The Pioneers
Jessica Baran

We were odd candidates for grandeur, though we embellished everything, let little go to waste. Our lean-to constructions of pocket-lint materials—ticket stubs, rope, the occasional twig and soda pop top—limply resisted beauty, evoking instead a kind of match-struck causality. When things worked, they did as if in a puff of smoke. When things didn't work, we’d grow that much more weary. We slept above the bones of enemies killed in battle, dreaming the dream and nightmare of encyclopedic knowledge. Specimens collected: grinning spiders, raven-eyes blinking in starry skies, scavenging insects beset by monstrous shadows. How did these animals move through their world? In trysts with hustlers, games of strip poker, encounters on the street; sitting ass-flat at the three-way crossroads of boredom, buffoonery and something imminently dire.
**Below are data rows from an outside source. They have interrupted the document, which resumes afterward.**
(* ===== verification/TreeSizes.v ===== *)
(** * Page sizes and the choice of a split point

    The two thresholds of [tree.py] as linear inequalities, and where
    [_choose_split_point] cuts: a leaf is always cut into two healthy halves,
    an internal page into two non-empty halves that fit a page. *)

From S2P Require Import Prelude Bytes Bisect Float64 Entities Codec PageCodecFacts Fs Pager Cache Tree.

#[local] Ltac Zify.zify_post_hook ::= Z.to_euclidean_division_equations.

(** ** Sums *)

Definition sumz (l : list Z) : Z := foldr Z.add 0 l.

Lemma sumz_app l1 l2 : sumz (l1 ++ l2) = sumz l1 + sumz l2.
Proof. unfold sumz. induction l1 as [|x l IH]; simpl; [done|]. rewrite IH. lia. Qed.

Lemma sumz_nonneg l : Forall (fun x => 0 <= x) l -> 0 <= sumz l.
Proof. unfold sumz. induction 1; simpl; lia. Qed.

Lemma sumz_take_le i j l : Forall (fun x => 0 <= x) l -> (i <= j)%nat ->
  sumz (take i l) <= sumz (take j l).
Proof.
  intros Hl Hij. replace j with (i + (j - i))%nat by lia. rewrite <-take_take_drop, sumz_app.
  pose proof (sumz_nonneg (take (j - i) (drop i l)) ltac:(by apply Forall_take, Forall_drop)). lia.
Qed.

Lemma sumz_take_drop i l : sumz (take i l) + sumz (drop i l) = sumz l.
Proof. by rewrite <-sumz_app, take_drop. Qed.

Lemma sumz_take_S i l x : l !! i = Some x -> sumz (take (S i) l) = sumz (take i l) + x.
Proof. intros H. rewrite (take_S_r _ _ _ H), sumz_app. unfold sumz at 2. simpl. lia. Qed.

Lemma sumz_drop_S i l x : l !! i = Some x -> sumz (drop i l) = x + sumz (drop (S i) l).
Proof. intros H. rewrite (drop_S _ _ _ H). done. Qed.

(** ** Sizes of pages *)

Definition leaf_sizes (slots : list LeafSlot) : list Z :=
  (fun s => calculate_leaf_slot_size s true) <$> slots.
Definition internal_sizes (slots : list InternalSlot) : list Z :=
  (fun s => calculate_internal_slot_size s true) <$> slots.

Definition leaf_body (slots : list LeafSlot) : Z := sumz (leaf_sizes slots).
Definition internal_body (slots : list InternalSlot) : Z := sumz (internal_sizes slots).

Lemma leaf_slot_size s : calculate_leaf_slot_size s true = 16 + len (lslot_key s) + len (lslot_value s).
Proof.
  unfold calculate_leaf_slot_size. change (sizeof SLOT_ENTRY) with 8.
  change (sizeof LENGTH_FIELD) with 4. lia.
Qed.

Lemma internal_slot_size s : calculate_internal_slot_size s true = 20 + len (islot_key s).
Proof.
  unfold calculate_internal_slot_size. change (sizeof SLOT_ENTRY) with 8.
  change (sizeof LENGTH_FIELD) with 4. change (sizeof PAGE_ID_FIELD) with 8. lia.
Qed.

Lemma page_size_body page : calculate_page_size page = 32 + sumz (page_slot_sizes page).
Proof. unfold calculate_page_size. by rewrite foldl_add_sum. Qed.

Lemma leaf_page_size p : calculate_page_size (PLeaf p) = 32 + leaf_body (leaf_slots p).
Proof. apply page_size_body. Qed.

Lemma internal_page_size p : calculate_page_size (PInternal p) = 32 + internal_body (internal_slots p).
Proof. apply page_size_body. Qed.

Lemma leaf_body_app l1 l2 : leaf_body (l1 ++ l2) = leaf_body l1 + leaf_body l2.
Proof. unfold leaf_body, leaf_sizes. by rewrite fmap_app, sumz_app. Qed.

Lemma internal_body_app l1 l2 : internal_body (l1 ++ l2) = internal_body l1 + internal_body l2.
Proof. unfold internal_body, internal_sizes. by rewrite fmap_app, sumz_app. Qed.

Lemma leaf_body_cons s l : leaf_body (s :: l) = 16 + len (lslot_key s) + len (lslot_value s) + leaf_body l.
Proof. rewrite <-leaf_slot_size. done. Qed.

Lemma internal_body_cons s l : internal_body (s :: l) = 20 + len (islot_key s) + internal_body l.
Proof. rewrite <-internal_slot_size. done. Qed.

Lemma len_nonneg {A} (l : list A) : 0 <= len l.
Proof. unfold len. lia. Qed.

Lemma len_app {A} (l1 l2 : list A) : len (l1 ++ l2) = len l1 + len l2.
Proof. unfold len. rewrite length_app. lia. Qed.

Lemma len_cons {A} (x : A) l : len (x :: l) = 1 + len l.
Proof. unfold len. simpl. lia. Qed.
Waking, we'd find crude analog mechanisms standing in for us, enacting our all-too-human feelings. When we'd fall sleep once again, a microphone pointed at our head, a nearby un-pressed record on a phonograph would be poised to play back our dreams. That old curiosity shop, a crackpot's studio jammed with junk. Peeping through the windows, seeing the midden of plastic prairie dogs and how-to books, miniature tractors plowing rust, metal hobby planes landing on piles of rosaries. What confronted us eye-to-eye like a knowing sibling, like unsettling road signs? It's all coming back again—at break-neck speed, in a procession of empty black galoshes.